### What is required
Below is a listing; restate from it, character for character, the lines beginning at the line holding "(user_data w)) w)." and ending at the line holding "[user_data['voucher_type']] after it", both included.

### Data provided
Lemma get_voucher_amount_missing_voucher_type u w x n :
  PyFloat.PyFloat_FromString (message_text u) = Some x ->
  user_data w !! "name" = Some n ->
  user_data w !! "voucher_type" = None ->
  get_voucher_amount u w =
  (inl (KeyError "voucher_type"),
   with_user_data (<["amount" := VFloat x]> (user_data w)) w).
Proof.
  intros Hx Hn Hv. rewrite (get_voucher_amount_stores u w x Hx).
  unfold save_voucher, user_data_get, datetime_now, gets, mbind, M_bind.
  cbn [user_data with_user_data].
  rewrite lookup_insert_ne by done. rewrite Hn.
  cbn [user_data with_user_data].
  rewrite lookup_insert_ne by done. rewrite Hv. reflexivity.
Qed.

(** X1. [get_voucher_amount] reads [user_data['name']] and
    [user_data['voucher_type']] after it has stored the amount.  If one of
    them is missing, the [KeyError] is not caught by [except ValueError]: it
    leaves the callback, the amount stays in the scratch data, nothing is
    sent or appended, and the conversation stays in [VOUCHER_AMOUNT]. *)
Theorem missing_key_escapes (u : Update) (w : World) (un : list Exception)
    (x : PyFloat.t) :
  message_command u = None ->
  PyFloat.PyFloat_FromString (message_text u) = Some x ->
  user_data w !! "name" = None \/ user_data w !! "voucher_type" = None ->
  let a' := process_update u (mkApp w (Some VOUCHER_AMOUNT) un) in
  let key := match user_data w !! "name" with
             | None => "name"
             | Some _ => "voucher_type"
             end in
  unhandled a' = un ++ [KeyError key] /\
  conversation a' = Some VOUCHER_AMOUNT /\
  world a' = with_user_data (<["amount" := VFloat x]> (user_data w)) w.
Proof.
  intros Hc Hx Hk a' key. subst a' key.
  rewrite process_voucher_amount by (eapply parsed_text_only; eassumption).
  unfold conv_handle_update; cbn [callback MessageHandler world unhandled].
  destruct (user_data w !! "name") as [n|] eqn:Hn.
  - destruct Hk as [Hk|Hk]; [discriminate|].
    rewrite (get_voucher_amount_missing_voucher_type u w x n Hx Hn Hk).
    repeat split.
  - rewrite (get_voucher_amount_missing_name u w x Hx Hn). repeat split.
Qed.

### Exercise solution
   with_user_data (<["amount" := VFloat x]> (user_data w)) w).
Proof.
  intros Hx Hn Hv. rewrite (get_voucher_amount_stores u w x Hx).
  unfold save_voucher, user_data_get, datetime_now, gets, mbind, M_bind.
  cbn [user_data with_user_data].
  rewrite lookup_insert_ne by done. rewrite Hn.
  cbn [user_data with_user_data].
  rewrite lookup_insert_ne by done. rewrite Hv. reflexivity.
Qed.

(** X1. [get_voucher_amount] reads [user_data['name']] and
    [user_data['voucher_type']] after it has stored the amount.  If one of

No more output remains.